Queen Elizabeth spans the equator line; monuments on either side of the road mark the exact spot where it crosses latitude 00.
The park was founded in 1952 as Kazinga National Park, and renamed two years later to commemorate a visit by Queen Elizabeth II.
The park is home to over 95 mammal species and over 600 bird species.
The Katwe explosion craters mark the park’s highest point at 1,350m above sea level, while the lowest point is at 910m, at Lake Edward.
With all the attention focused on gorilla and chimpanzee trekking, it’s easy to forget that a Uganda safari can include classic Savannah experiences too. Queen Elizabeth National Park is Uganda’s premier game viewing destination and one of the most biologically diverse parks in the world, not least thanks to its mind-boggling bird list of 610 species (more than the entire British Isles!).
Located in south-west Uganda, the park’s famous tree-climbing lions are its undisputed wildlife stars but visitors on a Queen Elizabeth National Park safari can also expect to see elephants, hippo, crocodiles, buffalo and plenty of antelope species.

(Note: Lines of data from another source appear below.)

(** C9. The history only grows, by a user entry and then an assistant entry
    for each submitted text: the block returns, the entries that were there
    stay in place, exactly two are added, the user's text and then the
    resolver's reply; an alternating history stays alternating, and from the
    empty history one input gives two entries. *)
Theorem chat_input_appends_user_then_assistant
    (chat : Type) (send_message : chat -> str -> result response * chat)
    (unicode_lower : str -> N -> str -> str) (w : world chat)
    (user_input : option str) :
  truthy user_input = true ->
  exists (input reply : str) (w' : world chat),
    user_input = Some input /\
    chat_input_block send_message unicode_lower user_input w = (Ok tt, w') /\
    fst (get_gemini_response send_message unicode_lower input
           (add_message {| role := user; text := input |} w)) = Ok reply /\
    chat_history w' =
      chat_history w ++ [ {| role := user; text := input |};
                          {| role := assistant; text := reply |} ] /\
    (alternating (chat_history w) = true ->
     alternating (chat_history w') = true) /\
    (chat_history w = [] ->
     map role (chat_history w') = [user; assistant]).
Proof.
  destruct user_input as [[|c s]|]; simpl; try discriminate. intros _.
  set (input := c :: s).
  set (w0 := add_message {| role := user; text := input |} w).
  destruct (resolve_returns chat send_message unicode_lower w0 input)
    as [reply Hreply].
  pose proof (resolve_frame chat send_message unicode_lower w0 input)
    as [_ Hhist].
  destruct (get_gemini_response send_message unicode_lower input w0)
    as [res w1] eqn:Hres.
  simpl in Hreply, Hhist. subst res.
  exists input, reply, (add_message {| role := assistant; text := reply |} w1).
  assert (Hnew : chat_history
                   (add_message {| role := assistant; text := reply |} w1) =
                 chat_history w ++ [ {| role := user; text := input |};
                                     {| role := assistant; text := reply |} ]).
  { simpl. rewrite Hhist. unfold w0. simpl. now rewrite <- app_assoc. }
  split; [reflexivity|]. split.
  - unfold bind, history_append. fold input. fold w0. now rewrite Hres.
  - split; [fold w0; now rewrite Hres|]. split; [exact Hnew|]. split.
    + intros Halt. rewrite Hnew. now apply alternating_add_pair.
    + intros Hempty. rewrite Hnew, Hempty. reflexivity.
Qed.
(** The defect list of the validator, part by part: the defects of the
    identity number, then those of the other fields, then those of the
    cross-validation, which runs when the identity number and the declared
    birth date are both present. *)
Lemma validate_ktp_data_parts (now : Datetime.t) (r : KTPData) :
  record_overflows r = false ->
  exists ne fs cl,
    _validate_nik now (nik r) = Normal ne
    /\ all_field fs
    /\ _cross_validate_nik_data now r = Normal cl
    /\ Forall (fun e => e = msg_cross_sex \/ e = msg_cross_date) cl
    /\ validate_ktp_data now r
       = Normal (outcome_of
                   (List.app ne
                      (List.app fs
                         (if str_truthy (nik r)
                             && opt_truthy (tanggal_lahir r)
                          then cl else [])))).
Proof.
  intros Hov.
  destruct (validate_nik_total now (nik r)) as [ne Hne].
  destruct (cross_validate_total now r) as [cl [Hcl Hck]].
  pose proof (birth_date_statement now r) as Hb. cbv zeta in Hb.
  rewrite Hov in Hb. destruct Hb as [ld [Eld Hld]].
  destruct (emits_province (provinsi r)) as [lp [Elp Hlp]].
  destruct (emits_religion (agama r)) as [lr [Elr Hlr]].
  destruct (emits_rt_rw (rt_rw r)) as [lt [Elt Hlt]].
  set (c := negb (str_truthy (nama r))
            || (String.length (strip (nama r)) <? 2)%nat).
  exists ne,
    (List.app (if c then [msg_name] else [])
       (List.app ld (List.app lp (List.app lr lt)))), cl.
  split; [exact Hne |]. split.
  { apply Forall_app. split; [now apply all_field_if |].
    repeat (apply Forall_app; split); assumption. }
  split; [exact Hcl |]. split; [exact Hck |].
  unfold validate_ktp_data. rewrite Hne, Hcl. fold c.
  rewrite bind_lift_normal.
  rewrite (bind_emits _ _ _ _ (emits_extend ne)).
  rewrite (bind_emits _ _ _ _ (emits_when_append c msg_name)).
  rewrite (bind_emits _ _ _ _ Eld).
  rewrite (bind_emits _ _ _ _ (emits_gender (jenis_kelamin r))).
  rewrite (bind_emits _ _ _ _ Elp).
  rewrite (bind_emits _ _ _ _ Elr).
  rewrite (bind_emits _ _ _ _ (emits_marital (status_perkawinan r))).
  rewrite (bind_emits _ _ _ _ Elt).
  rewrite (emits_cross _ cl).
  unfold outcome_of. cbn [List.app]. rewrite !app_nil_r, <- !app_assoc.
  reflexivity.
Qed.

But the park’s real reward lies in its ability to offer a diverse range of safari activities. A boat cruise along the Kazinga Channel is almost obligatory, given the rewarding game viewing and bird watching en route, while Kyambura Gorge offers a green sliver of forest to explore, home to chimpanzees and other primates. On-foot chimp tracking through the forest is available twice a day and makes a wonderful contrast with the savannah game viewing in the rest of the park.
Popular and accessible, Queen Elizabeth National Park is on many Uganda safari itineraries and combines easily with gorilla trekking in nearby Bwindi Impenetrable Forest National Park and chimpanzee tracking in Kibale Forest National Park. There’s a wide variety of accommodation, from family-friendly lodges to secluded tented camps, and activities range from game drives and boat cruises to professionally guided nature walks, chimp treks and sensational bird watching.